Isolation and structural characterization of Imipramine hydrochloride degradation impurities and development of stability-indicating UPLC method

Abstract

A novel, high-throughput, reverse phase-ultra performance liquid chromatographic (RP-UPLC) method has been developed for the quantification of Imipramine and its related impurities in drug substance. The stability-indicating capability of the developed method is demonstrated using forced degradation samples from stress conditions such as hydrolysis, oxidation, thermal and photolytic degradation. During forced degradation it has been observed significant degradation of drug substance in acid hydrolysis and oxidative conditions.
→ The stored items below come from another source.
(** *** Adding files *)

Lemma add_files_spec lc uuidv4 n s files :
  let s' := add_files lc uuidv4 n s files in
  (exists contents,
      zipContents s' = zipContents s ++ contents /\
      Forall2 (inspected lc) (List.filter loadable files) contents) /\
  ui_error s' =
    match last (List.filter (fun f => negb (loadable f)) files) with
    | Some f => Some (ErrorProcessing (file_name f) CorruptedZip)
    | None => ui_error s
    end /\
  analysisComplete s' = analysisComplete s /\
  analysisResults s' = analysisResults s /\
  idMismatch s' = idMismatch s /\
  combinedResult s' = combinedResult s.
Proof.
  revert n s. induction files as [|f files IH]; intros n s; simpl.
  - split; [|done]. exists []. by rewrite app_nil_r.
  - assert (loadable f = match archive f with Some _ => true | None => false end)
      as Hl by done.
    unfold unzipFile, loadAsync. unfold_result. rewrite !Hl.
    destruct (archive f) as [zip|] eqn:Hzip; simpl.
    + match goal with |- context [add_files lc uuidv4 (S n) ?s1 files] =>
        destruct (IH (S n) s1) as ((contents & Hc & Hall) & He & Hrest) end.
      simpl in *. split; [|done].
      exists (inspect lc (uuidv4 n) f zip :: contents).
      split; [by rewrite Hc, <- app_assoc|].
      constructor; [by exists (uuidv4 n), zip|done].
    + match goal with |- context [add_files lc uuidv4 n ?s1 files] =>
        destruct (IH n s1) as (Hcontents & He & Hrest) end.
      simpl in *. split; [done|]. split; [|done].
      rewrite He, last_cons. by destruct (last _).
Qed.

(** Given files that cannot be opened or whose archives have only names
    of their own at the top level, [handleFilesAdded] clears the results
    of earlier analyses and combinations, appends one inspection result
    for each file that can be opened, in the order given, leaves the
    other files out, and shows the failure of the last of these, if
    any. *)
Theorem files_are_added_one_by_one lc uuidv4 files s :
  forallb ordinary files = true ->
  let s' := handleFilesAdded lc uuidv4 files s in
  (exists contents,
      zipContents s' = zipContents s ++ contents /\
      Forall2 (inspected lc) (List.filter loadable files) contents) /\
  ui_error s' =
    (fun f => ErrorProcessing (file_name f) CorruptedZip) <$>
      last (List.filter (fun f => negb (loadable f)) files) /\
  analysisComplete s' = false /\ analysisResults s' = [] /\
  idMismatch s' = false /\ combinedResult s' = None.
Proof.
  intros _. simpl. unfold handleFilesAdded.
  match goal with |- context [add_files lc uuidv4 0 ?s1 files] =>
    destruct (add_files_spec lc uuidv4 0 s1 files) as (Hc & He & Hrest) end.
  simpl in *. split; [done|]. split; [|done].
  rewrite He. by destruct (last _).
Qed.
(** The loop sends no alert, and logs one record for each path it
    deletes, and no other. *)
Lemma prune_log dir cutoff names w r w' :
  prune dir cutoff names w = (r, w') ->
  alerts w' = alerts w
  /\ exists removed,
       backup_log w'
       = (backup_log w
          ++ map (fun p => (INFO, ("Removed old backup: " ++ str_path p)%string))
                 removed)%list
       /\ forall p, p ∈ removed
                    <-> is_Some (files w !! p) /\ files w' !! p = None.
Proof.
  revert w. induction names as [|n names IH]; intros w H; simpl in H.
  - unfold ret in H. simplify_eq. split; [done|]. exists []. split.
    + simpl. by rewrite app_nil_r.
    + intros p. split; [by intros ?%elem_of_nil|].
      intros [[x Hx] Hn]. by rewrite Hx in Hn.
  - unfold bind in H at 1.
    destruct (prune_one dir cutoff n w) as [[e|u] w1] eqn:E1.
    + simplify_eq.
      apply prune_one_effect in E1 as (Ha & [[Hf Hl]|(? & _)]); [|done].
      split; [done|]. exists []. split.
      * simpl. by rewrite app_nil_r.
      * intros p. split; [by intros ?%elem_of_nil|].
        intros [[x Hx] Hn]. rewrite Hf, Hx in Hn. done.
    + pose proof (IH w1 H) as (Ha' & removed & Hl' & Hrem).
      apply prune_one_effect in E1
        as (Ha & [[Hf Hl]|(_ & Hf & Hl & content & mtime & Hfile & Hold)]).
      * split; [congruence|]. exists removed. split; [by rewrite Hl', Hl|].
        intros p. rewrite Hrem, Hf. done.
      * split; [congruence|]. exists ((dir ++ [n])%list :: removed). split.
        { rewrite Hl', Hl. simpl. by rewrite <- app_assoc. }
        intros p. rewrite elem_of_cons, Hrem, Hf. split.
        -- intros [->|[[x Hx] Hn]].
           ++ split; [by eexists|].
              apply (prune_keeps_none _ _ _ _ _ _ _ H).
              by rewrite Hf, lookup_delete_eq.
           ++ split; [|done].
              destruct (decide (p = (dir ++ [n])%list)) as [->|Hne].
              ** by rewrite lookup_delete_eq in Hx.
              ** rewrite lookup_delete_ne in Hx by done. by eexists.
        -- intros [[x Hx] Hn].
           destruct (decide (p = (dir ++ [n])%list)) as [->|Hne]; [by left|].
           right. split; [|done]. rewrite lookup_delete_ne by done. by eexists.
Qed.

(** The steps of [create_backup], one after the other. *)
Lemma backup_steps_trace config utc_offset order c w dir :
  backup_directory config = inr dir ->
  let file := (dir ++ [backup_filename (stamp_now c)])%list in
  let run := backup_steps config utc_offset order c w in
  exists r1 w1,
    mkdir_exist_ok (mkdir_time c) dir w = (r1, w1)
    /\ match r1 with
       | inl e => run = (inl e, w1)
       | inr _ =>
           match database_path config with
           | inl e => run = (inl e, w1)
           | inr src =>
               exists r2 w2,
                 copy2 src file w1 = (r2, w2)
                 /\ match r2 with
                    | inl e => run = (inl e, w2)
                    | inr _ =>
                        exists w3,
                          files w3 = files w2 /\ alerts w3 = alerts w2
                          /\ backup_log w3
                             = (backup_log w2
                                ++ [(INFO, ("Database backup created: "
                                            ++ str_path file)%string)])%list
                          /\ run = prune dir
                                     (cutoff_timestamp utc_offset (cutoff_now c))
                                     (order (backup_entries (files w3) dir)) w3
                    end
           end
       end.
Proof.
  intros Hdir file run. subst run. unfold backup_steps, bind, lift.
  rewrite Hdir.
  destruct (mkdir_exist_ok (mkdir_time c) dir w) as [r1 w1] eqn:E1.
  exists r1, w1. split; [done|]. destruct r1 as [e1|[]]; [done|].
  destruct (database_path config) as [e2|src]; [done|].
  fold file. destruct (copy2 src file w1) as [r2 w2] eqn:E2.
  exists r2, w2. split; [done|]. destruct r2 as [e3|[]]; [done|].
  unfold log_record. simpl.
  exists {| files := files w2;
            backup_log := (backup_log w2
                           ++ [(INFO, ("Database backup created: "
                                       ++ str_path file)%string)])%list;
            alerts := alerts w2 |}.
  repeat split; reflexivity.
Qed.
(** An answer 502 whose body breaks after [upstream]. *)
Lemma Query_remote_error_read_failure_witness :
  returned
    (Query (L := lib LogEntry.codec) (Client dash) (Addr dash) (Key dash)
       "upload_build" double.ctor_ok
       (answer 502 "502 Bad Gateway" "upstream" (Some "unexpected EOF"))
       None None)
  = Some "request failed with 502 Bad Gateway: upstream".
Proof.
  apply (Query_remote_error_read_failure (L := lib LogEntry.codec)
           (Client dash) (Addr dash) (Key dash) "upload_build"
           double.ctor_ok
           (answer 502 "502 Bad Gateway" "upstream" (Some "unexpected EOF"))
           None None (bare_request "upload_build")
           (mkResponse "502 Bad Gateway" 502
              (mkReader (list_byte_of_string "upstream")
                 (Some "unexpected EOF")))
           (list_byte_of_string "upstream") "unexpected EOF").
  - left. vm_compute. reflexivity.
  - reflexivity.
  - discriminate.
  - reflexivity.
Defined.


(** A call that fails in the transport leaves the reply as it was. *)
Lemma Query_error_and_reply_witness :
  reply_after
    (Query (L := lib LogEntry.codec) (Client dash) (Addr dash) (Key dash)
       "poll" double.ctor_ok double.doer_fail None (Some entry))
  = Some entry.
Proof.
  apply (Query_error_and_reply (L := lib LogEntry.codec)
           (Client dash) (Addr dash) (Key dash) "poll" double.ctor_ok
           double.doer_fail None (Some entry)
           "http request failed: dial tcp: connection refused").
  - vm_compute. reflexivity.
  - vm_compute. intros H. no_event H.
Defined.

(** A poll response with a report and a nil pointer. *)
Lemma entity_round_trip_witness :
  round_trip_json TPollResponse poll_response = (poll_response, None).
Proof.
  apply (entity_round_trip TPollResponse poll_response).
  valid_record.
Defined.

(** C4 fails on a name that is not UTF-8: the marshaler writes the
    replacement character for the byte 0xff. *)
Lemma round_trip_loses_invalid_utf8 :
  round_trip_json TLogEntry (LogEntry.mk bad_name "t")
  <> (LogEntry.mk bad_name "t", None).
Proof.
  vm_compute. discriminate.
Qed.


(** C6 fails when the request constructor fails: the error it gives is
    returned, and none of the four causes of the taxonomy holds. *)
Lemma Query_error_outside_taxonomy :
  let o := Query (L := lib LogEntry.codec) "syz-manager" "::" "secret"
             "upload_build" double.ctor_fail double.doer_fail None None in
  returned o
  = Some "parse ::/api?client=syz-manager&key=secret&method=upload_build: invalid URL"
  /\ ~ exists c e,
         in_taxonomy c = true
         /\ arises_from (L := lib LogEntry.codec) "syz-manager" "::"
              "secret" "upload_build" double.ctor_fail double.doer_fail
              None None c e.
Proof.
  split; [vm_compute; reflexivity|].
  intros (c & e & Ht & Ha).
  destruct Ha as [? ? H|? ? ? H|? ? ? H| |? ? H|? ? H|? ? ? ? H];
    try discriminate H; try discriminate Ht; vm_compute in H; exact H.
Qed.

(** C7 fails on a reply whose second field has the wrong type: the
    decoder has stored the first field when it reports the error. *)
Lemma Query_error_with_partial_reply :
  let o := Query (L := lib LogEntry.codec) (Client dash) (Addr dash)
             (Key dash) "poll" double.ctor_ok
             (double.doer_reply 200 "200 OK" (mkReader mistyped_reply None))
             None (Some LogEntry.zero) in
  (exists e, returned o = Some ("failed to unmarshal response: " +:+ e))
  /\ reply_after o = Some (LogEntry.mk "x" "")
  /\ reply_after o <> Some LogEntry.zero.
Proof.
  split; [eexists; vm_compute; reflexivity|].
  vm_compute. split; [reflexivity | discriminate].
Qed.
Two of the major degradation impurities are isolated using semi preparative HPLC, and the structures are elucidated using ¹HNMR, ¹³CNMR, 2D NMR (COESY, HSQC, HMBC) and mass spectral data. Based on the complete spectral analysis, these two degradation impurities are designated as 10-(3-(dimethylamino)propyl)acridin-9(10H)-one (acid hydrolysis) and 3-(10,11-dihydro-5H-dibenzo[b,f]azepin-5-yl)-N,N-dimethylpropan-1-amineoxide (oxidative degradation). The separation of known impurities and degradation impurities are accomplished using a YMC TriArt C₁₈ stationary phase with 100 mm length and 1.9 µm particle size in short run time (10 min). The developed method employs a linear gradient elution with ammonium acetate buffer, and mixture of acetonitrile and methanol as mobile phase, and is validated in accordance with International Conference on Harmonization requirements.